In Roe’s masterly reading, the speech hums with resonance, and the audience is left with the finest parlour game: to wonder what might have been.

The second piece of Casement drama is written by Fintan O’Toole, who arranged this evening’s selection. It imagines Casement’s thoughts as he waits to return to Ireland for the Rising, in the cold rooms of Berlin’s Eden Hotel. He recounts the barbarism he witnessed in Peru, at the behest of the colonial masters of the rubber trade, the extent of which fomented his “disgust with empire”. In a reading by Olwen Fouéré, his abhorrence of the black wheels he sees everywhere, driving on modernity, takes on a surreal, poetic and powerful air.

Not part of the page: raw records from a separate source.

(** X6.  Handing the callback the snapshot it already stores, past
    the creation phase and with a stored exposure that is a number,
    writes no control and asks for no calibration: the only calls are
    those that close and open the camera, and the snapshot comes back and
    stays as it was.  Outside [kStopped], and in [kRunning] without the
    close bits in the mask, the callback does nothing at all. *)
Theorem reapplying_snapshot (level : Z) (committed : UVCCameraConfig)
    (d d' : CameraDriver) :
  creation_ d = false ->
  is_number (exposure_absolute (config_ d)) = true ->
  ReconfigureCallback (config_ d) level d = Ret committed d' ->
  committed = config_ d /\ config_ d' = config_ d /\
  (exists opened : list Event,
     calls d' = calls d ++ opened /\ forallb opening opened = true /\
     control_writes opened = [] /\ count is_reload opened = 0%nat) /\
  (state_ d <> kStopped ->
   (state_ d = kRunning ->
    Z.land level (to_uint32 kReconfigureClose)
      <> to_uint32 kReconfigureClose) ->
   d' = d).
Proof.
  intros Hcr Hnum H.
  destruct (ReconfigureCallback_same _ _ _ _ Hcr Hnum H)
    as (Hc & Hcfg & opened & Hopen & Hcalls & Hnop).
  split; [exact Hc|]. split; [exact Hcfg|]. split.
  - exists opened. split; [exact Hcalls|]. split; [exact Hopen|].
    destruct (opening_quiet _ Hopen) as (? & ? & _). auto.
  - intros Hne Hbit. apply Hnop; [exact Hne|].
    intro Hst. apply Z.eqb_neq. auto.
Qed.

(** ** Which controls are written *)

Lemma restore_other (f g : fn.t) (config c : UVCCameraConfig) :
  f <> g ->
  (forall config' : UVCCameraConfig,
     differs (field_of g) (restore (field_of f) config c) config'
     = differs (field_of g) c config') /\
  value_of g (restore (field_of f) config c) = value_of g c.
Proof. destruct f, g; intro H; try congruence; split; reflexivity. Qed.

Lemma restore_pantilt (f : fn.t) (config c : UVCCameraConfig) :
  pan_absolute (restore (field_of f) config c) = pan_absolute c /\
  tilt_absolute (restore (field_of f) config c) = tilt_absolute c.
Proof. destruct f; split; reflexivity. Qed.

Lemma set_calls_same (d : CameraDriver) : set_calls (calls d) d = d.
Proof. now destruct d. Qed.

Lemma agrees_restore (f : fn.t) (rest : list fn.t)
    (config c new_config : UVCCameraConfig) :
  ~ In f rest -> agrees (f :: rest) c new_config ->
  agrees rest (restore (field_of f) config c) new_config.
Proof.
  intros Hnot (Hfs & Hpan & Htilt).
  destruct (restore_pantilt f config c) as [Ep Et].
  split; [|split; congruence].
  intros g Hg.
  assert (Hfg : f <> g) by (intros ->; contradiction).
  destruct (restore_other f g config c Hfg) as [Hd Hv].
  destruct (Hfs g (or_intror Hg)) as [Hd' Hv'].
  split; [|congruence]. intro config'. now rewrite Hd.
Qed.

Lemma agrees_tail (f : fn.t) (rest : list fn.t)
    (c new_config : UVCCameraConfig) :
  agrees (f :: rest) c new_config -> agrees rest c new_config.
Proof.
  intros (Hfs & Hpt). split; [|exact Hpt].
  intros g Hg. apply Hfs. now right.
Qed.

Lemma push_each_wanted (fs : list fn.t) :
  NoDup fs ->
  forall (c new_config : UVCCameraConfig) (d : CameraDriver),
  agrees fs c new_config ->
  exists (c' : UVCCameraConfig) (evs : list Event),
    push_each fs pantilt c d = Ret c' (set_calls (calls d ++ evs) d) /\
    Forall (fun e => is_control_write e = true) evs /\
    map call_of evs
    = flat_map (fun f => if differs (field_of f) new_config (config_ d)
                         then [uvc_set f (value_of f new_config)] else [])
               fs
      ++ (if int_differs (pan_absolute new_config) (pan_absolute (config_ d))
             || int_differs (tilt_absolute new_config)
                            (tilt_absolute (config_ d))
          then [uvc_set_pantilt_abs (pan_absolute new_config)
                                    (tilt_absolute new_config)]
          else []).
Proof.
  induction 1 as [|f rest Hnot Hnd IH]; intros c new_config d Hag.
  - destruct Hag as (_ & Hpan & Htilt). cbn [push_each flat_map app].
    unfold pantilt. run. rewrite Hpan, Htilt.
    destruct (_ || _).
    + name_answers. destruct (negb _); cbn;
        (eexists; eexists; split; [reflexivity|]);
        (split; [repeat constructor|reflexivity]).
    + exists c, []. rewrite app_nil_r, set_calls_same.
      split; [reflexivity|]. split; [constructor|reflexivity].
  - cbn [push_each flat_map]. unfold bind at 1.
    destruct (Hag) as (Hfs & _).
    destruct (Hfs f (or_introl eq_refl)) as [Hd Hv].
    unfold PARAM_INT at 1. run. rewrite Hd.
    destruct (differs (field_of f) new_config (config_ d)); cbn.
    + name_answers. rewrite Hv.
      set (d1 := set_calls (calls d ++ [Called (uvc_set f (value_of f new_config)) r]) d).
      assert (Hstep : forall c1 : UVCCameraConfig,
        agrees rest c1 new_config ->
        exists (c' : UVCCameraConfig) (evs : list Event),
          push_each rest pantilt c1 d1 = Ret c' (set_calls (calls d ++ evs) d) /\
          Forall (fun e => is_control_write e = true) evs /\
          map call_of evs
          = (uvc_set f (value_of f new_config)
             :: flat_map (fun f0 => if differs (field_of f0) new_config (config_ d)
                                    then [uvc_set f0 (value_of f0 new_config)]
                                    else [])
                         rest)
            ++ (if int_differs (pan_absolute new_config)
                               (pan_absolute (config_ d))
                   || int_differs (tilt_absolute new_config)
                                  (tilt_absolute (config_ d))
                then [uvc_set_pantilt_abs (pan_absolute new_config)
                                          (tilt_absolute new_config)]
                else [])).
      { intros c1 Hag1.
        destruct (IH c1 new_config d1 Hag1) as (c' & evs & Erun & Hw & Hcalls).
        exists c', (Called (uvc_set f (value_of f new_config)) r :: evs).
        split; [|split].
        - rewrite Erun. subst d1. cbn. now rewrite <- app_assoc.
        - constructor; [reflexivity|exact Hw].
        - cbn [map call_of]. rewrite Hcalls. reflexivity. }
      destruct (negb (r =? 0)); apply Hstep.
      * now apply agrees_restore.
      * now apply (agrees_tail f).
    + apply IH. now apply (agrees_tail f).
Qed.

Lemma agrees_refl (fs : list fn.t) (c : UVCCameraConfig) : agrees fs c c.
Proof. repeat split. Qed.

Lemma NoDup_setters : NoDup setters.
Proof.
  unfold setters.
  repeat (constructor; [cbn; intuition discriminate|]). constructor.
Qed.

Lemma push_controls_wanted (new_config : UVCCameraConfig)
    (d : CameraDriver) :
  exists (committed : UVCCameraConfig) (pushed : list Event),
    push_controls new_config d
      = Ret committed (set_calls (calls d ++ pushed) d) /\
    Forall (fun e => is_control_write e = true) pushed /\
    map call_of pushed = wanted (config_ d) new_config.
Proof.
  exact (push_each_wanted setters NoDup_setters new_config new_config d
           (agrees_refl _ _)).
Qed.

Lemma control_writes_all (evs : list Event) :
  Forall (fun e => is_control_write e = true) evs ->
  control_writes evs = evs.
Proof.
  induction 1 as [|e evs He _ IH]; [reflexivity|].
  unfold control_writes in *. cbn. now rewrite He, IH.
Qed.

There are musical riches too, with sean nos singer Síle Denvir stilling the room to perfect silence with a stunning performance from the balcony. Barry Douglas leads the Camerata orchestra in a programme that starts sweetly, with Schubert's Du bist die Ruh and an arrangement of work by Irish composer John Field, before later moving into much darker territory, with Krzysztof Penderecki's formidable Threnody for the Victims of Hiroshima. It's an astonishing piece to hear live, the strange, unearthly low-end frequencies of the cellos and basses thrumming beneath the subtle keening of the violas and violins. It's deeply unsettling and oddly beautiful and, in the hands of Douglas and Camerata, devastatingly effective.

There is a further, unscheduled surprise with Fiona Shaw delivering a reading of the last section of TS Eliot's The Waste Land, and Olwen Fouéré returning for a final reading of Shakespeare's Sonnet 154. It sends the crowd off on a lighter note, after an intense evening of culture that cleverly imagines and evokes a country trying to elegantly assert its own identity.